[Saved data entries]
┄┄┄┄┄┄┄┄┄┄

(* ===== verification/Model.v ===== *)
(** * The model service: [Bert::new] and [Bert::predict] (src/src/model.rs)

    [Bert] owns the encoder, the tokenizer and the device.  [new] resolves
    the model id and revision, fetches three artifacts from the Hugging Face
    hub, parses the configuration, prepares the tokenizer and the weights,
    and builds the model; [predict] encodes a prompt, turns the ids into
    tensors and runs the forward pass.  The outside world [new] reads (the
    hub cache, the file system, the JSON and weight parsers) is the record
    [Env]; every call [new] makes to the hub is an event of its log, and the
    two lines [predict] prints are events of its log.  The section is
    parametrised by the encoder contract [BertBackend] of [Encoder.v]. *)

From S2P Require Import Prelude Tensor Tokenizer Encoder.
From Stdlib Require Import ZArith PrimFloat.
Import Tensor Tokenizer Encoder.

Module Model.

(** [hf_hub::RepoType] and [hf_hub::Repo] *)
Inductive RepoType := RepoModel | RepoDataset | RepoSpace.

Record Repo := mkRepo {
  repo_id : string;
  repo_type : RepoType;
  revision : string
}.

(** [Repo::with_revision] *)
Definition with_revision (id : string) (ty : RepoType) (rev : string) : Repo :=
  mkRepo id ty rev.

(** The errors that reach [anyhow::Error] in [Bert::new] and
    [Bert::predict], by origin. *)
Inductive ApiError :=
| ApiInit (msg : string)
| NotFound (repo : Repo) (file : string).

Inductive Error :=
| HubError (e : ApiError)
| IoError (msg : string)
| JsonError (msg : string)
| TokenizerError (msg : string)
| CandleErr (e : CandleError).

(** The events of the model service: a request to the hub for one file
    ([api.get]), and the two lines [predict] prints. *)
Inductive Event :=
| Fetch (repo : Repo) (file : string)
| LoadedAndEncoded
| ForwardPassTook.

Definition default_model : string := "sentence-transformers/all-MiniLM-L6-v2".
Definition default_revision : string := "refs/pr/21".

(** model.rs lines 35-40 *)
Definition resolve (model_id revision : option string) : string * string :=
  match model_id, revision with
  | Some m, Some r => (m, r)
  | Some m, None => (m, "main")
  | None, Some r => (default_model, r)
  | None, None => (default_model, default_revision)
  end.

Definition weights_file (use_torch : bool) : string :=
  if use_torch then "pytorch_model.bin" else "model.safetensors".

Section WithBackend.
Context {BB : BertBackend}.

Record Bert := mkBert {
  model : BertModel;
  tokenizer : TokenizerImpl;
  device : Device
}.

(** What [Bert::new] reads from outside the process.  Each call returns a
    result; a panic inside one of these library calls (hf_hub's
    [Api::new] without a home directory) is not represented. *)
Record Env := mkEnv {
  api_new : result unit ApiError;
  hub_get : Repo -> string -> result string ApiError;
  read_to_string : string -> result string string;
  parse_config : string -> result Config string;
  tokenizer_from_file : string -> result TokenizerImpl string;
  vb_from_pth : string -> result Weights CandleError;
  vb_from_safetensors : list string -> result Weights CandleError
}.

(** [api.get(file)?]: the request is made, then its error is returned. *)
Definition get (env : Env) (repo : Repo) (file : string) : logged Event Error string :=
  _ <~ tell (Fetch repo file) ;;
  ltry HubError (hub_get env repo file).

(** [Bert::new] (model.rs lines 26-88) *)
Definition new (env : Env) (model_id revision : option string)
    (use_torch approximate_gelu : bool) : logged Event Error Bert :=
  let dev := Cpu in
  let '(model_id, revision) := resolve model_id revision in
  let repo := with_revision model_id RepoModel revision in
  _ <~ ltry HubError (api_new env) ;;
  config_filename <~ get env repo "config.json" ;;
  tokenizer_filename <~ get env repo "tokenizer.json" ;;
  weights_filename <~ get env repo (weights_file use_torch) ;;
  config_text <~ ltry IoError (read_to_string env config_filename) ;;
  config <~ ltry JsonError (parse_config env config_text) ;;
  tk <~ ltry TokenizerError (tokenizer_from_file env tokenizer_filename) ;;
  tk <~ lunwrap (with_truncation None (with_padding None tk)) ;;
  vb <~ ltry CandleErr (if use_torch then vb_from_pth env weights_filename
                        else vb_from_safetensors env [weights_filename]) ;;
  let config := if approximate_gelu then set_hidden_act config GeluApproximate
                else config in
  m <~ ltry CandleErr (load vb config) ;;
  lret {| model := m; tokenizer := tk; device := dev |}.

(** [Bert::predict] (model.rs lines 90-109) *)
Definition predict (b : Bert) (prompt : string) : logged Event Error Tensor :=
  enc <~ ltry TokenizerError (encode (tokenizer b) prompt true) ;;
  t <~ ltry CandleErr (new_u32 (ids enc) (device b)) ;;
  token_ids <~ ltry CandleErr (unsqueeze t 0) ;;
  token_type_ids <~ ltry CandleErr (zeros_like token_ids) ;;
  _ <~ tell LoadedAndEncoded ;;
  ys <~ ltry CandleErr (forward (model b) token_ids token_type_ids) ;;
  _ <~ tell ForwardPassTook ;;
  lret ys.

(** The tensors [predict] builds from an encoding. *)
Definition input_ids (enc : Encoding) : Tensor :=
  mkTensor (U32Storage (ids enc)) [1; length (ids enc)] Cpu.

Definition input_type_ids (enc : Encoding) : Tensor :=
  mkTensor (U32Storage (replicate (length (ids enc)) 0%Z)) [1; length (ids enc)] Cpu.

(** The contract of [predict] in section 4.3 of the spec: encode, make
    the id and type-id tensors, run the forward pass; a tokenizer failure
    and a forward failure are the two errors it returns. *)
Definition predict_spec (b : Bert) (prompt : string) : result Tensor (exit Error) :=
  match encode (tokenizer b) prompt true with
  | Err m => Err (Raise (TokenizerError m))
  | Ok enc => map_err (fun e => Raise (CandleErr e))
                (forward (model b) (input_ids enc) (input_type_ids enc))
  end.

(** ** [predict] *)

(** Once the prompt is encoded, [predict] prints its first line, runs the
    forward pass on [1 x n] tensors of the ids and of zeros, and prints its
    second line only if the pass succeeds. *)
Lemma predict_encoded b s enc :
  encode (tokenizer b) s true = Ok enc ->
  predict b s =
    match forward (model b) (input_ids enc) (input_type_ids enc) with
    | Ok ys => ([LoadedAndEncoded; ForwardPassTook], Ok ys)
    | Err e => ([LoadedAndEncoded], Err (Raise (CandleErr e)))
    end.
Proof.
  intros Henc. unfold predict. rewrite Henc. autorewrite with hf_rw.
  destruct (device b). simpl. rewrite Nat.mul_1_r, Nat.add_0_r.
  unfold input_ids, input_type_ids. by destruct (forward _ _ _).
Qed.

(** The tokenizer [Bert::new] keeps: the loaded one with padding and
    truncation cleared (model.rs lines 63-67). *)
Definition prepared (tk : TokenizerImpl) : TokenizerImpl :=
  {| encode_single := encode_single tk; post_processor := post_processor tk;
     truncation := None; padding := None |}.

(** The repository [Bert::new] reads from. *)
Definition repo_of (model_id revision : option string) : Repo :=
  with_revision (resolve model_id revision).1 RepoModel (resolve model_id revision).2.

Lemma new_Ok env mid rev ut ag log b :
  new env mid rev ut ag = (log, Ok b) ->
  exists cp tp wp text cfg tk vb,
    api_new env = Ok tt /\
    hub_get env (repo_of mid rev) "config.json" = Ok cp /\
    hub_get env (repo_of mid rev) "tokenizer.json" = Ok tp /\
    hub_get env (repo_of mid rev) (weights_file ut) = Ok wp /\
    read_to_string env cp = Ok text /\ parse_config env text = Ok cfg /\
    tokenizer_from_file env tp = Ok tk /\
    (if ut then vb_from_pth env wp else vb_from_safetensors env [wp]) = Ok vb /\
    load vb (if ag then set_hidden_act cfg GeluApproximate else cfg) = Ok (model b) /\
    tokenizer b = prepared tk /\
    log = [Fetch (repo_of mid rev) "config.json"; Fetch (repo_of mid rev) "tokenizer.json";
           Fetch (repo_of mid rev) (weights_file ut)].
Proof.
  unfold new, get, repo_of. destruct (resolve mid rev) as [id r].
  intros H. cbv beta iota zeta in H. logged_inv H; try discriminate.
  destruct a. injection H as <- <-. injection E7 as <-. simpl.
  exists a0, a1, a2, a3, a4, a5, a6. by repeat split.
Qed.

┄┄┄┄┄┄┄┄┄┄

Task instructions: Go to the line with "Record Env := mkEnv" in the entries above and repeat every line from there through the line with "vb <~ ltry CandleErr", exactly and with no other text.

Answer space:
Record Env := mkEnv {
  api_new : result unit ApiError;
  hub_get : Repo -> string -> result string ApiError;
  read_to_string : string -> result string string;
  parse_config : string -> result Config string;
  tokenizer_from_file : string -> result TokenizerImpl string;
  vb_from_pth : string -> result Weights CandleError;
  vb_from_safetensors : list string -> result Weights CandleError
}.

(** [api.get(file)?]: the request is made, then its error is returned. *)
Definition get (env : Env) (repo : Repo) (file : string) : logged Event Error string :=
  _ <~ tell (Fetch repo file) ;;
  ltry HubError (hub_get env repo file).

(** [Bert::new] (model.rs lines 26-88) *)
Definition new (env : Env) (model_id revision : option string)
    (use_torch approximate_gelu : bool) : logged Event Error Bert :=
  let dev := Cpu in
  let '(model_id, revision) := resolve model_id revision in
  let repo := with_revision model_id RepoModel revision in
  _ <~ ltry HubError (api_new env) ;;
  config_filename <~ get env repo "config.json" ;;
  tokenizer_filename <~ get env repo "tokenizer.json" ;;
  weights_filename <~ get env repo (weights_file use_torch) ;;
  config_text <~ ltry IoError (read_to_string env config_filename) ;;
  config <~ ltry JsonError (parse_config env config_text) ;;
  tk <~ ltry TokenizerError (tokenizer_from_file env tokenizer_filename) ;;
  tk <~ lunwrap (with_truncation None (with_padding None tk)) ;;
  vb <~ ltry CandleErr (if use_torch then vb_from_pth env weights_filename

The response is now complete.